Jusqu'à présent, la Commission européenne avait l'habitude de blâmer les gouvernements des pays dont l'économie souffre de divers maux : de chômage massif ou d'endettement public excessif. Et elle n'hésitait pas à leur imposer des programmes d'austérité rigoureux à base de baisses de salaires pour lutter contre le chômage ou de baisses des dépenses publiques et de hausses d'impôts pour réduire l'endettement public.
La commission s'attaque à une économie qui se porte bien
Mais voici maintenant que la Commission s'attaque à une économie qui se porte bien. Elle accuse l'Allemagne d'accumuler des excédents extérieurs excessifs au détriment de ses partenaires de la zone euro. Elle s'apprête donc à demander au gouvernement allemand de prendre des mesures pour favoriser la hausse des salaires, ou inciter les ménages à épargner moins et consommer davantage. Comme si l'économie allemande était une automobile que le gouvernement pourrait conduire à sa guise, forçant les ménages qui souhaitent épargner en vue de leur retraite à plutôt consommer ou les entreprises à accorder des augmentations de salaires réduisant donc leur compétitivité, non seulement par rapport aux pays de la zone euro, mais aussi par rapport à ceux hors de la zone euro.
Le comble de l'absurdité
La Commission européenne est ainsi arrivée au comble de l'absurdité. Elle a déjà plongé les pays du Sud de l'Europe dans la dépression. Elle s'en prend maintenant à la prospérité de l'Allemagne qui ferait de l'ombre aux autres pays de la zone euro. En réalité, l'Allemagne n'est pas plus coupable de ses excédents que les pays du Sud n'étaient coupables de leurs déficits.

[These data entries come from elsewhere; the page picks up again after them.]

(** * git-agent: a tool-calling agent loop (src/main.py)

    A shallow embedding of [src/main.py]: three arithmetic tools, the
    assistant node, the router [tools_condition], and the graph that wires
    them into the loop  assistant -> router -> (tools -> assistant | END).

    Python integers are unbounded, so they are [Z].  A Python [float] is an
    IEEE-754 binary64 value, represented by the Standard Library's
    [spec_float].  A Python [dict] with string keys is a [gmap string _].
    Exceptions are the [Raise] branch of [result]; the text written by
    [print] is the first component of the [io] monad. *)

From Stdlib Require Import ZArith String List Lia.
From Stdlib.Floats Require Import SpecFloat.
From stdpp Require Import base option list strings gmap fin_maps.

Local Open Scope string_scope.
Local Open Scope list_scope.
Local Open Scope Z_scope.

(** ** Exceptions and the two monads *)

Inductive PyError : Set :=
  | KeyError
  | IndexError
  | AttributeError
  | ZeroDivisionError
  | OverflowError
  | UnknownTool
  | ValidationError
  | TransportError.

Inductive result (A : Type) : Type :=
  | Ok (a : A)
  | Raise (e : PyError).
Arguments Ok {A} a.
Arguments Raise {A} e.

#[global] Instance result_ret : MRet result := fun _ a => Ok a.
#[global] Instance result_bind : MBind result := fun _ _ f m =>
  match m with
  | Ok a => f a
  | Raise e => Raise e
  end.
#[global] Instance result_fmap : FMap result := fun _ _ f m =>
  match m with
  | Ok a => Ok (f a)
  | Raise e => Raise e
  end.

(** A computation that prints: the lines written to standard output, in
    order, and the value returned or the exception raised.  An exception
    keeps what was printed before it. *)
Definition io (A : Type) : Type := (list string * result A)%type.

#[global] Instance io_ret : MRet io := fun _ a => ([], Ok a).
#[global] Instance io_bind : MBind io := fun _ _ f m =>
  match m with
  | (out, Ok a) => let '(out', r) := f a in (out ++ out', r)
  | (out, Raise e) => (out, Raise e)
  end.

Definition print (line : string) : io unit := ([line], Ok tt).
Definition lift {A} (r : result A) : io A := ([], r).
Definition stdout {A} (c : io A) : list string := c.1.
Definition outcome {A} (c : io A) : result A := c.2.

(** ** Python's [int / int]

    True division of two integers gives the binary64 float nearest to the
    exact quotient (ties to even), raises [ZeroDivisionError] for a zero
    divisor and [OverflowError] when the rounded quotient does not fit a
    float. *)
Module PyFloat.

Definition prec : Z := 53.
Definition emax : Z := 1024.
Definition emin : Z := -1074.

(** [n / d] rounded to the nearest integer, ties to even ([0 <= n], [0 < d]). *)
Definition round_half_even (n d : Z) : Z :=
  let q := n / d in
  match 2 * (n mod d) ?= d with
  | Lt => q
  | Gt => q + 1
  | Eq => if Z.even q then q else q + 1
  end.

(** [n / (d * 2^e)] as a fraction of integers, for any sign of [e]. *)
Definition scaled_num (n e : Z) : Z := n * 2 ^ Z.max (- e) 0.
Definition scaled_den (d e : Z) : Z := d * 2 ^ Z.max e 0.

(** The [k] with [2^k <= n / d < 2^(k+1)] ([0 < n], [0 < d]). *)
Definition floor_log2_quot (n d : Z) : Z :=
  let k := Z.log2 n - Z.log2 d in
  if scaled_den d k <=? scaled_num n k then k else k - 1.

Definition normalize (m e : Z) : Z * Z :=
  if m =? 2 ^ prec then (2 ^ (prec - 1), e + 1) else (m, e).

Definition int_true_divide (a b : Z) : result spec_float :=
  if b =? 0 then Raise ZeroDivisionError
  else
    let negate := xorb (a <? 0) (b <? 0) in
    if a =? 0 then Ok (S754_zero negate)
    else
      let n := Z.abs a in
      let d := Z.abs b in
      let e0 := Z.max (floor_log2_quot n d - (prec - 1)) emin in
      let '(m, e) :=
        normalize (round_half_even (scaled_num n e0) (scaled_den d e0)) e0 in
      if emax - prec <? e then Raise OverflowError
      else if m =? 0 then Ok (S754_zero negate)
      else Ok (S754_finite negate (Z.to_pos m) e).

(** The float is a well-formed binary64 value. *)
Definition valid (f : spec_float) : Prop := valid_binary prec emax f = true.

(** Signed mantissa and exponent: the float is [mantissa * 2^exponent]. *)
Definition mantissa (f : spec_float) : Z :=
  match f with
  | S754_finite s m _ => if s then Z.neg m else Z.pos m
  | _ => 0
  end.
Definition exponent (f : spec_float) : Z :=
  match f with
  | S754_finite _ _ e => e
  | _ => emin
  end.
Definition is_finite (f : spec_float) : bool :=
  match f with
  | S754_zero _ | S754_finite _ _ _ => true
  | _ => false
  end.

(** [f] is within half a unit in the last place of the exact quotient
    [a / b]:  |f - a/b| <= 2^exponent / 2, with both sides multiplied by
    [|b|] and by the power of two that clears a negative exponent. *)
Definition within_half_ulp (f : spec_float) (a b : Z) : Prop :=
  let e := exponent f in
  2 * Z.abs (scaled_den (mantissa f * b) e - scaled_num a e)
    <= scaled_den (Z.abs b) e.
(** * quiz_webhook: the webhook of [server.js], embedded and verified

    The development follows [src/server.js]:
    - JavaScript strings are sequences of UTF-16 code units ([jsstring]);
    - every regular expression literal of the source is a term of [regex],
      run by a backtracking matcher with the priorities of ECMAScript
      (greedy and lazy quantifiers, ordered alternation, captures);
    - buffers are sequences of octets, numbers are binary64 floats
      ([spec_float] at precision 53), parsed JSON is a tree of [jsval];
    - the background job threads an explicit state (temporary files,
      clock, script fetches, base64 decodings). *)

From Stdlib Require Import String Ascii Bool Arith NArith ZArith QArith Lia.
From Stdlib Require Import SpecFloat List.
Import ListNotations.
Close Scope Q_scope.

(* ===================================================================== *)
(** * 1. JavaScript strings                                               *)
(* ===================================================================== *)

(** A string is the list of its UTF-16 code units. *)
Definition char := N.
Definition jsstring := list char.

(** String literals of the source that are plain ASCII. *)
Definition lit (s : string) : jsstring :=
  map N_of_ascii (list_ascii_of_string s).

Definition ch (a : ascii) : char := N_of_ascii a.

(** The quotation marks, which a string literal of this file cannot hold. *)
Definition DQUOTE : char := 34%N.
Definition SQUOTE : char := 39%N.
Definition BACKTICK : char := 96%N.

Definition char_eqb (a b : char) : bool := N.eqb a b.

Fixpoint str_eqb (a b : jsstring) : bool :=
  match a, b with
  | [], [] => true
  | x :: a', y :: b' => char_eqb x y && str_eqb a' b'
  | _, _ => false
  end.

Definition in_range (lo hi c : char) : bool := N.leb lo c && N.leb c hi.
Arguments in_range (lo hi c)%_N.

Definition is_upper (c : char) : bool := in_range 65 90 c.
Definition is_lower (c : char) : bool := in_range 97 122 c.
Definition is_alpha (c : char) : bool := is_upper c || is_lower c.
(** [\d] *)
Definition is_digit (c : char) : bool := in_range 48 57 c.

(** [\s]: WhiteSpace and LineTerminator of ECMAScript; [String.prototype.trim]
    strips the same set. *)
Definition is_space (c : char) : bool :=
  (in_range 9 13 c || (c =? 32) || (c =? 160) || (c =? 5760)
   || in_range 8192 8202 c || (c =? 8232) || (c =? 8233) || (c =? 8239)
   || (c =? 8287) || (c =? 12288) || (c =? 65279))%N.

(** ASCII case folding.  Under the [i] flag (without [u]) a code unit is
    compared after [toUpperCase], except that a code unit of 128 or more is
    never folded onto an ASCII one: for the ASCII patterns of the source the
    flag therefore only identifies [a-z] with [A-Z]. *)
Definition ascii_upper (c : char) : char := if is_lower c then (c - 32)%N else c.
Definition ascii_lower (c : char) : char := if is_upper c then (c + 32)%N else c.

(** [String.prototype.toLowerCase], on the ASCII letters.  The other code
    units are left as they are: their Unicode lower-case forms are never one
    of the ASCII letters that the source looks for in the result
    ([includes('value')]). *)
Definition toLowerCase (s : jsstring) : jsstring := map ascii_lower s.

Fixpoint startsWith (p s : jsstring) : bool :=
  match p, s with
  | [], _ => true
  | x :: p', y :: s' => char_eqb x y && startsWith p' s'
  | _ :: _, [] => false
  end.

(** [s.indexOf(p)], where [i] is the index at which [s] starts. *)
Fixpoint indexOf (p s : jsstring) (i : nat) : option nat :=
  if startsWith p s then Some i
  else match s with
       | [] => None
       | _ :: s' => indexOf p s' (S i)
       end.

(** [s.includes(p)] *)
Definition includes (p s : jsstring) : bool :=
  match indexOf p s 0 with Some _ => true | None => false end.

(** [s.replace(p, r)] with a string pattern: the first occurrence only. *)
Definition replace_first (p r s : jsstring) : jsstring :=
  match indexOf p s 0 with
  | Some i => firstn i s ++ r ++ skipn (i + length p) s
  | None => s
  end.

Fixpoint drop_while (p : char -> bool) (s : jsstring) : jsstring :=
  match s with
  | c :: s' => if p c then drop_while p s' else s
  | [] => []
  end.

(** [s.trim()] *)
Definition trim (s : jsstring) : jsstring :=
  rev (drop_while is_space (rev (drop_while is_space s))).

(** [a.join(sep)] *)
Fixpoint join (sep : jsstring) (l : list jsstring) : jsstring :=
  match l with
  | [] => []
  | [x] => x
  | x :: l' => x ++ sep ++ join sep l'
  end.

(** [s.split(sep)] with a one-code-unit string separator. *)
Fixpoint split_char (sep : char) (s : jsstring) : list jsstring :=
  match s with
  | [] => [[]]
  | c :: s' =>
      if char_eqb c sep then [] :: split_char sep s'
      else match split_char sep s' with
           | x :: l => (c :: x) :: l
           | [] => [[c]]
           end
  end.

(* ===================================================================== *)
(** * 2. Regular expressions                                              *)
(* ===================================================================== *)

(** The fragment of ECMAScript patterns that the source uses. *)
Inductive regex : Type :=
| Eps                                   (* the empty pattern *)
| Chr (p : char -> bool)                (* a character or a class *)
| Seq (r1 r2 : regex)
| Alt (r1 r2 : regex)                   (* r1|r2, r1 tried first *)
| Quant (greedy : bool) (min : nat) (max : option nat) (r : regex)
| Group (i : nat) (r : regex)           (* i-th capturing group *)
| Bol                                   (* ^ (no m flag) *)
| Eol.                                  (* $ (no m flag) *)

(** State of a match in progress: the index reached, the input that is
    left, and the captures made so far (most recent first). *)
Record mstate := MState {
  m_pos : nat;
  m_rest : jsstring;
  m_caps : list (nat * jsstring) }.

Section Matcher.
Variable A : Type.

Definition cont := mstate -> option A.
Definition matcher := mstate -> cont -> option A.

(** The [min] iterations that a quantifier must make. *)
Fixpoint iter_min (step : matcher) (n : nat) (st : mstate) (k : cont) : option A :=
  match n with
  | O => k st
  | S n' => step st (fun st1 => iter_min step n' st1 k)
  end.

(** The iterations it may make after those, at most [lim] of them; an
    iteration that consumes nothing is rejected, as RepeatMatcher does. *)
Fixpoint iter_opt (step : matcher) (greedy : bool) (lim : nat)
         (st : mstate) (k : cont) : option A :=
  match lim with
  | O => k st
  | S lim' =>
      let again (_ : unit) :=
        step st (fun st1 =>
          if Nat.ltb (length (m_rest st1)) (length (m_rest st))
          then iter_opt step greedy lim' st1 k else None) in
      if greedy then
        match again tt with Some x => Some x | None => k st end
      else
        match k st with Some x => Some x | None => again tt end
  end.

Fixpoint rmatch (r : regex) (st : mstate) (k : cont) {struct r} : option A :=
  match r with
  | Eps => k st
  | Chr p =>
      match m_rest st with
      | c :: t => if p c then k (MState (S (m_pos st)) t (m_caps st)) else None
      | [] => None
      end
  | Seq r1 r2 => rmatch r1 st (fun st1 => rmatch r2 st1 k)
  | Alt r1 r2 =>
      match rmatch r1 st k with
      | Some x => Some x
      | None => rmatch r2 st k
      end
  | Quant g mn mx r1 =>
      iter_min (rmatch r1) mn st (fun st1 =>
        let lim := match mx with
                   | Some m => m - mn
                   | None => length (m_rest st1)
                   end in
        iter_opt (rmatch r1) g lim st1 k)
  | Group i r1 =>
      rmatch r1 st (fun st1 =>
        k (MState (m_pos st1) (m_rest st1)
             ((i, firstn (m_pos st1 - m_pos st) (m_rest st)) :: m_caps st1)))
  | Bol => if Nat.eqb (m_pos st) 0 then k st else None
  | Eol => match m_rest st with [] => k st | _ :: _ => None end
  end.
End Matcher.

Arguments iter_min {A} step n st k.
Arguments iter_opt {A} step greedy lim st k.
Arguments rmatch {A} r st k.

(** ** What a pattern can match

    [run r a b]: from the state [a], the pattern [r] can reach the state
    [b].  This leaves out the order in which the matcher tries the ways to
    match; whatever the matcher returns is one of them ([rmatch_sound]
    below). *)
Fixpoint iter (R : mstate -> mstate -> Prop) (n : nat) (a b : mstate) : Prop :=
  match n with
  | O => a = b
  | S n' => exists m, R a m /\ iter R n' m b
  end.

Fixpoint run (r : regex) (a b : mstate) : Prop :=
  match r with
  | Eps => a = b
  | Chr p =>
      exists c t, m_rest a = c :: t /\ p c = true
                  /\ b = MState (S (m_pos a)) t (m_caps a)
  | Seq r1 r2 => exists m, run r1 a m /\ run r2 m b
  | Alt r1 r2 => run r1 a b \/ run r2 a b
  | Quant _ mn mx r1 =>
      exists n, iter (run r1) n a b /\ mn <= n
                /\ match mx with Some m => n <= Nat.max mn m | None => True end
  | Group i r1 =>
      exists m, run r1 a m
                /\ b = MState (m_pos m) (m_rest m)
                         ((i, firstn (m_pos m - m_pos a) (m_rest a)) :: m_caps m)
  | Bol => m_pos a = 0 /\ a = b
  | Eol => m_rest a = [] /\ a = b
  end.

(** Whether a pattern can match the empty string, and the characters that
    a match which is not empty can start with. *)
Fixpoint nullable (r : regex) : bool :=
  match r with
  | Eps | Bol | Eol => true
  | Chr _ => false
  | Seq r1 r2 => nullable r1 && nullable r2
  | Alt r1 r2 => nullable r1 || nullable r2
  | Quant _ mn _ r1 => Nat.eqb mn 0 || nullable r1
  | Group _ r1 => nullable r1
  end.

Fixpoint first_set (r : regex) (c : char) : bool :=
  match r with
  | Eps | Bol | Eol => false
  | Chr p => p c
  | Seq r1 r2 => first_set r1 c || (nullable r1 && first_set r2 c)
  | Alt r1 r2 => first_set r1 c || first_set r2 c
  | Quant _ _ _ r1 => first_set r1 c
  | Group _ r1 => first_set r1 c
  end.

(** What [exec] and [match] return: [m[0]], the captures, and where the
    match starts and ends. *)
Record mresult := MResult {
  r_index : nat;
  r_text : jsstring;
  r_caps : list (nat * jsstring);
  r_end : nat;
  r_after : jsstring }.

(** [m[i]] for a capturing group; [None] is [undefined]. *)
Fixpoint lookup_cap (i : nat) (l : list (nat * jsstring)) : option jsstring :=
  match l with
  | [] => None
  | (j, s) :: l' => if Nat.eqb i j then Some s else lookup_cap i l'
  end.

Definition r_group (i : nat) (m : mresult) : option jsstring := lookup_cap i (r_caps m).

Ce qui est extraordinaire dans le comportement de la Commission, c'est que dans le cas des excédents de l'Allemagne, comme dans celui des déficits des pays du Sud, elle attribue les dysfonctionnements observés dans les pays de la zone euro à des fautes de leurs gouvernements ou de leurs citoyens, sans jamais mettre en cause l'euro, qui est pour elle un impératif catégorique, ni parvenir à reconnaître que la source de tous ces dysfonctionnements est en vérité tout simplement le système de l'euro.
Seuls deux grands pays dans le monde accumulent les excédents commerciaux
Une observation pourrait pourtant permettre à la Commission de découvrir la vérité. Il n'y a que deux grands pays au monde qui accumulent des excédents énormes, de l'ordre de 7 % du PIB : ce sont la Chine et l'Allemagne.
Pour la Chine, les raisons de ses excédents ont connues. Elles tiennent essentiellement à l'importante sous-évaluation de sa monnaie, le yuan, même si cette raison n'est pas la seule. Pour l'Allemagne, les raisons de ses excédents sont exactement les mêmes : la cause essentielle des excédents allemands résulte de la sous-évaluation des taux de change de l'Allemagne même si, ici encore, cette cause n'est évidemment pas la seule.
Le système de l'euro est responsable de la sous évaluation du change pour l'Allemagne
Mais alors que la sous-évaluation du yuan est voulue par la Chine et obtenue au moyen d'un strict contrôle des changes, l'Allemagne n'est pas responsable de la sous-évaluation de ses taux de change. C'est le système de l'euro qui est responsable de la sous-évaluation des taux de change de l'Allemagne.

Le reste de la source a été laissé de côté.